*** Opening MATERIAL FOR THE TASK ***

(** C4: a term has at most one leader. *)
Theorem one_leader_per_term cl i j si sj :
  deployment → reachable cl → servers cl !! i = Some si → servers cl !! j = Some sj →
  state (me si.2) = RAFT_STATE_LEADER → state (me sj.2) = RAFT_STATE_LEADER →
  current_term (me si.2) = current_term (me sj.2) → i = j.
Proof.
  intros D [g HI]%reachable_inv Hsi Hsj Hli Hlj E; [|done]. pose proof (g_reachable_inv _ _ (ci_reach _ _ _ _ _ _ _ HI)) as Hg.
  destruct (inv_server _ _ _ _ _ _ _ _ _ HI Hsi) as (a & Ha & Na & Ra & _).
  destruct (inv_server _ _ _ _ _ _ _ _ _ HI Hsj) as (b & Hb & Nb & Rb & _).
  rewrite (rp_role _ _ _ Ra) in Hli. rewrite (rp_role _ _ _ Rb) in Hlj. rewrite (rp_term _ _ _ Ra), (rp_term _ _ _ Rb) in E.
  pose proof (ni_leader _ _ _ _ Na Hli). pose proof (ni_leader _ _ _ _ Nb Hlj) as Hl. rewrite <- E in Hl.
  by eapply (lead_unique _ _ Hg (a_term a)); [exists a|exists b].
Qed.

(** C5: logs match. When two servers have an entry of the same term at the same
    place, their logs agree, payloads included, up to that place. *)
Theorem logs_match cl i j si sj k e e' :
  deployment → reachable cl → servers cl !! i = Some si → servers cl !! j = Some sj →
  entries si !! k = Some e → entries sj !! k = Some e' → e.1 = e'.1 →
  take (S k) (entries si) = take (S k) (entries sj).
Proof.
  intros D [g HI]%reachable_inv Hsi Hsj He He' E; [|done]. pose proof (g_reachable_inv _ _ (ci_reach _ _ _ _ _ _ _ HI)) as Hg.
  destruct (inv_server _ _ _ _ _ _ _ _ _ HI Hsi) as (a & Ha & Na & Ra & _).
  destruct (inv_server _ _ _ _ _ _ _ _ _ HI Hsj) as (b & Hb & Nb & Rb & _).
  rewrite (rp_log _ _ _ Ra) in *. rewrite (rp_log _ _ _ Rb) in *.
  by eapply (good_match _ _ Hg); [apply (ni_good_log _ _ _ _ Na)|apply (ni_good_log _ _ _ _ Nb)|..].
Qed.

(** C3: the servers implement the protocol. Every reachable cluster of servers
    is represented by a reachable state of the abstract protocol of [RaftProtocol], server by
    server: the terms, roles, votes, logs and commit indices are the protocol's. *)
Theorem servers_implement_protocol cl :
  deployment → reachable cl →
  ∃ g, g_reachable V g ∧ ∀ i s, servers cl !! i = Some s →
    ∃ a, g !! i = Some a ∧ represents get_raft_node_id_for_process a s.
Proof.
  intros D [g HI]%reachable_inv; [|done]. exists g. split; [apply HI|]. intros i s Hs.
  destruct (inv_server _ _ _ _ _ _ _ _ _ HI Hs) as (a & Ha & _ & Ra & _). by exists a.
Qed.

*** Closing MATERIAL FOR THE TASK ***

## TASK TO CARRY OUT:
The listing above needs to be retyped. Reproduce every line exactly.

## WRITTEN RESPONSE:
(** C4: a term has at most one leader. *)
Theorem one_leader_per_term cl i j si sj :
  deployment → reachable cl → servers cl !! i = Some si → servers cl !! j = Some sj →
  state (me si.2) = RAFT_STATE_LEADER → state (me sj.2) = RAFT_STATE_LEADER →
  current_term (me si.2) = current_term (me sj.2) → i = j.
Proof.
  intros D [g HI]%reachable_inv Hsi Hsj Hli Hlj E; [|done]. pose proof (g_reachable_inv _ _ (ci_reach _ _ _ _ _ _ _ HI)) as Hg.
  destruct (inv_server _ _ _ _ _ _ _ _ _ HI Hsi) as (a & Ha & Na & Ra & _).
  destruct (inv_server _ _ _ _ _ _ _ _ _ HI Hsj) as (b & Hb & Nb & Rb & _).
  rewrite (rp_role _ _ _ Ra) in Hli. rewrite (rp_role _ _ _ Rb) in Hlj. rewrite (rp_term _ _ _ Ra), (rp_term _ _ _ Rb) in E.
  pose proof (ni_leader _ _ _ _ Na Hli). pose proof (ni_leader _ _ _ _ Nb Hlj) as Hl. rewrite <- E in Hl.
  by eapply (lead_unique _ _ Hg (a_term a)); [exists a|exists b].
Qed.

(** C5: logs match. When two servers have an entry of the same term at the same
    place, their logs agree, payloads included, up to that place. *)
Theorem logs_match cl i j si sj k e e' :
  deployment → reachable cl → servers cl !! i = Some si → servers cl !! j = Some sj →
  entries si !! k = Some e → entries sj !! k = Some e' → e.1 = e'.1 →
  take (S k) (entries si) = take (S k) (entries sj).
Proof.
  intros D [g HI]%reachable_inv Hsi Hsj He He' E; [|done]. pose proof (g_reachable_inv _ _ (ci_reach _ _ _ _ _ _ _ HI)) as Hg.
  destruct (inv_server _ _ _ _ _ _ _ _ _ HI Hsi) as (a & Ha & Na & Ra & _).
  destruct (inv_server _ _ _ _ _ _ _ _ _ HI Hsj) as (b & Hb & Nb & Rb & _).
  rewrite (rp_log _ _ _ Ra) in *. rewrite (rp_log _ _ _ Rb) in *.
  by eapply (good_match _ _ Hg); [apply (ni_good_log _ _ _ _ Na)|apply (ni_good_log _ _ _ _ Nb)|..].
Qed.

(** C3: the servers implement the protocol. Every reachable cluster of servers
    is represented by a reachable state of the abstract protocol of [RaftProtocol], server by
    server: the terms, roles, votes, logs and commit indices are the protocol's. *)
Theorem servers_implement_protocol cl :
  deployment → reachable cl →
  ∃ g, g_reachable V g ∧ ∀ i s, servers cl !! i = Some s →
    ∃ a, g !! i = Some a ∧ represents get_raft_node_id_for_process a s.
Proof.
  intros D [g HI]%reachable_inv; [|done]. exists g. split; [apply HI|]. intros i s Hs.
  destruct (inv_server _ _ _ _ _ _ _ _ _ HI Hs) as (a & Ha & _ & Ra & _). by exists a.
Qed.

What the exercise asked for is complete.